Stimulus-responsive smart materials are attracting increasing attention due to their diverse functions and wide applications. With the development of material science, ever more external stimuli such as light,1–5 heat,6–8 pressure,9–11 gas,12,13 and moisture14,15 can be sensed and detected in which some sensing materials respond to external pressure stimulation through a change in luminescence. For example, piezochromic luminescent materials can change their colors in response to changes in external pressure, a feature allowing for a real-time visual imaging of pressure response.16,17 However, to date, most piezochromic luminescent materials have been mainly limited to fluorescence systems,18,19 and there have been very few related studies on room-temperature phosphorescence (RTP).20,21

Usually, RTP can be produced, albeit inefficiently, from triplet excitons in purely organic materials, and the effective utilization of triplet excitons has been studied systematically in organic light-emitting diodes.22–25 From the perspective of structure–property relationship, pressure may be an important external factor that affects the generation of RTP and regulates its properties. There are only a handful of reports on piezochromic RTP of metal complexes,26,27 and apparently none on piezochromism of purely organic RTP-displaying materials. This absence of reports may be a consequence of purely organic RTP-displaying materials being difficult to obtain due to their weak spin–orbit coupling (SOC).28,29 Also, even though efficient RTP has been achieved in purely organic materials,30–34 it may coexist and even merge with its counterpart fluorescence, which makes it difficult to analyze RTP piezochromism. Therefore, to study the piezochromic behavior of RTP, a purely organic model molecule displaying only RTP emission is highly desirable in order to exclude interference by fluorescence.

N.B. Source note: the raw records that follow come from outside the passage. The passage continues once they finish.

(* ===== verification/Prelude.v ===== *)
(** * A verification of Milkdrift

    Milkdrift runs workflows of tasks on capabilities (models, processes, managed
    services, peers) under explicit authority, and keeps what it did in a local store.
    This library models the parts that decide what may happen and what is remembered,
    as executable functions translated from the Rust sources, and proves what they
    guarantee across failures, interleavings and restarts. Source paths are relative to
    [src/].

    ** The program and its parts

    A workflow is a set of task definitions ([crates/blueprint]) a client edits by
    batches. The runtime ([crates/runtime]) admits the edits, freezes ready tasks
    against resolved capabilities ([crates/capability]) and the grants that authorize
    them ([crates/authority]), enters each frozen start once through the executor host,
    records reports and settles tasks. Model tasks carry provider-neutral requests
    ([crates/model]); outputs are values and artifacts of scoped workspaces
    ([crates/workspace]). Every fact the runtime relies on is a commit through the
    storage port of [crates/persistence], which [adapters/redb-store] implements over an
    embedded transactional database; the same adapter keeps managed installations,
    claims on native directories and the executions an installation serves for clients
    and peers ([crates/peer-protocol]).

    ** Files

    Foundations.
    - [Prelude]: results, checked machine arithmetic, ordered iteration of maps, shared
      lemmas and tactics. [Effects]: the state and error monad of methods on shared
      state, threads of critical sections, partial-correctness triples.

    Portable contracts, one file per crate.
    - [Contracts] ([crates/contracts]): JSON limits, canonical order, bounded text.
    - [Capability], [Blueprint], [Authority], [Model], [Workspace], [Persistence]: the
      crates of those names. [AuthorityLaws] holds the theorems about decisions.
    - [Dispatch] ([crates/runtime/src/executor.rs], [error.rs]): the executor boundary.
    - [Managed] ([crates/capability/src/managed.rs],
      [crates/authority/src/protected_effect.rs], [crates/persistence/src/managed]).
    - [PeerProtocol] ([crates/peer-protocol]): peer documents and sessions.

    The storage adapter ([adapters/redb-store]).
    - [Storage]: tables, transactions, the document envelope, compound keys, the clock
      watermark and count anchors. [ManagedStore] ([src/managed]), [PeerStore] and
      [PeerIntegrity] ([src/peer]), [Domains] ([src/artifact]), [TaskStore]
      ([src/task.rs], [src/task]), [NativePaths] ([src/native_paths.rs]).

    The task runtime ([crates/runtime/src/tasks.rs] and [tasks/]).
    - [Workflow]: the record of a workflow and its pure transitions. [Admission],
      [Commands]: edits and model batches. [Scheduling]: ticks. [Execution]: entry,
      reports, settlement, recovery and cancellation. [Runtime]: the world these run in.
    - [System]: the daemon as a transition system of interleaved calls and restarts.

    Theorems.
    - [Evolution], [RuntimeLaws], [ExecutionLaws], [SchedulingLaws], [CommandLaws],
      [Concurrency], [SystemLaws], [TaskLaws]: the runtime.
    - [StorageLaws], [Transactions], [ManagedLaws], [TaskStoreLaws], [PeerState],
      [PeerLaws], [PeerSteps], [PeerIntake], [PeerCalls], [PeerAudit], [PeerVerify],
      [Reachability]: the storage adapter.
    - [Samples], [StorageSamples], [PeerSamples]: concrete instances of the parameters,
      evaluated scenarios, and the instances that show each hypothesis can hold.

    ** How the code is represented

    [Result] is [result], with [?] as bind; panics of checked arithmetic are errors
    because the sources use checked operations. Unsigned integers are [N] with their
    width written out where they are computed. A [BTreeMap] is a [gmap] iterated in key
    order, a struct a record, an enum an inductive type. A method on shared state is a
    function of the state monad that keeps the state when it fails. A method that
    releases the transition gate between critical sections is a [thread], so that other
    threads' sections run in between. Every call on the database may fail, and a commit
    may take effect and still report a failure.

    Code outside the repository is a parameter given by a class: the JSON reader and
    writer ([Serialize], [Stored], [DomainCodec], [TaskCodec], [PeerCodec] and the like),
    [blake3], the clock, the identity source, the executor host, the authority service
    and the database engine ([Engine]). What theorems rely on is a separate class of laws
    ([StoredLaw], [PeerCodecLaw], [DocumentRoundtrip]): a document read back is the one
    written. Collision freedom of hashes is never assumed. The runtime theorems are
    proved against [WorkflowStoreContract]; [TaskStoreLaws] discharges it for the redb
    adapter.

    ** What the theorems show

    - The running daemon: every stored record is well formed and only evolves, an
      external entry is committed with an allowing decision before the adapter runs and
      is never decided twice, commands replay exactly, settled tasks are final, and there
      is always room for a terminal report. Ticks, recovery and lineage walks are
      bounded and end.
    - Storage: the redb adapter implements the workflow port; over any sequence of calls,
      failed or not, task accounting stays exact, the managed inventory stays one valid
      inventory, claims of native directories stay disjoint, the clock watermark never
      decreases, and stored documents and keys read back exactly.
    - Serving: all tables of the peer store describe one set of executions; an accepted
      request keeps its one execution, an execution is never forgotten, entered at most
      once, and its history only grows; the integrity check accepts what the store keeps.
    - Decisions: authority evaluation allows exactly the authorized requests and always
      decides; revocation reaches pinned bases; requirement matching, task-set
      validation, resolved snapshots, tool histories, scope lineages and budgets mean
      what their callers rely on.
    - Three behaviours that differ from what the code intends are exhibited on concrete
      inputs: [dangling_lineage_blocks], [late_failure_drops_start] and
      [claimed_cancellation_drifts].

    ** Bounds and fuel

    Loops that the sources bound keep their bound: 200 starts per recovery, 4097 tries for
    a free task identity, the page limit of ticks and observation pages. The walk to a
    corrective root runs on the number of tasks, which [lineage_root_ends] shows to be
    enough; the loops of task-set validation run on the size of the set, which
    [validate_task_set_spec] shows to be enough. The runtime's scans of all workflows take
    the pages they may read as a parameter, [page_fuel]: the theorems hold for each value,
    and a scan that would need more pages ends like one whose store stopped answering.

    ** Not modelled

    - The readers and writers serde generates, hashing and the database engine: code
      outside the repository, parameters here.
    - Artifact files of the store and the artifact transfer of serving: they write and
      rename files, and what they promise is a property of the file system.
    - The daemon's command service ([crates/control], [crates/control-protocol]) and its
      client: HTTP routing and wire documents over operations that are modelled.
    - The adapters that run processes, services, secrets, model providers and peer
      transports: operating-system and network input and output.
    - The command line, the daemon's start-up and the web interface: composition and
      user interfaces.
    - Poisoned locks, which only a panic inside the daemon produces. *)
From stdpp Require Export base tactics option list gmap strings sorting numbers pretty.
From Stdlib Require Export Ascii.
From Stdlib Require String.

Previously, we proposed a mechanism of folding-induced enhancement of SOC for thianthrene (TA) crystals displaying efficient RTP.35,36 SOC coefficients of TA with a folded geometry can be improved by several orders of magnitude relative to those of a planar conformation. Using this strategy, a series of TA derivatives with a dual emission, namely fluorescence and RTP, have been developed.12,13 However, these materials are not suitable for the study of pressure-dependent RTP behavior due to the fluorescence interference. The recent successful application of selenium (Se)-containing RTP materials in organic light-emitting diodes37,38 has inspired us to search for materials displaying only RTP. In the current work, an analogue of TA, namely selenanthrene (SeAN), was chosen as a model molecule, in which the S atoms in TA were replaced with Se atoms in order to introduce a heavy-atom effect while maintaining the folded geometry (Fig. 1a and b). As expected, the produced SeAN crystals exhibited RTP-only emission, i.e., with almost no coexisting fluorescence. With the aid of a diamond anvil cell (DAC),39,40 we discovered a special pressure-induced RTP enhancement in the purely organic SeAN crystal, which has never been reported before to the best of our knowledge. Experimental and theoretical investigations revealed that this pressure-induced RTP enhancement can be ascribed to an improved triplet radiative transition rate, in turn due to a strengthened SOC resulting from a more folded geometry, together with the suppression of nonradiative molecular motions resulting from enhanced intermolecular interactions under high pressure. The TA crystal also showed pressure-induced enhancement of RTP, specifically an interesting pressure-induced white-light emission.


image file: d3sc00172e-f1.tif
Fig. 1 (a) Molecular structures of TA and SeAN. (b) Molecular configuration and packing characteristics in crystals. (c) Emission properties of TA and SeAN single crystals under ambient conditions.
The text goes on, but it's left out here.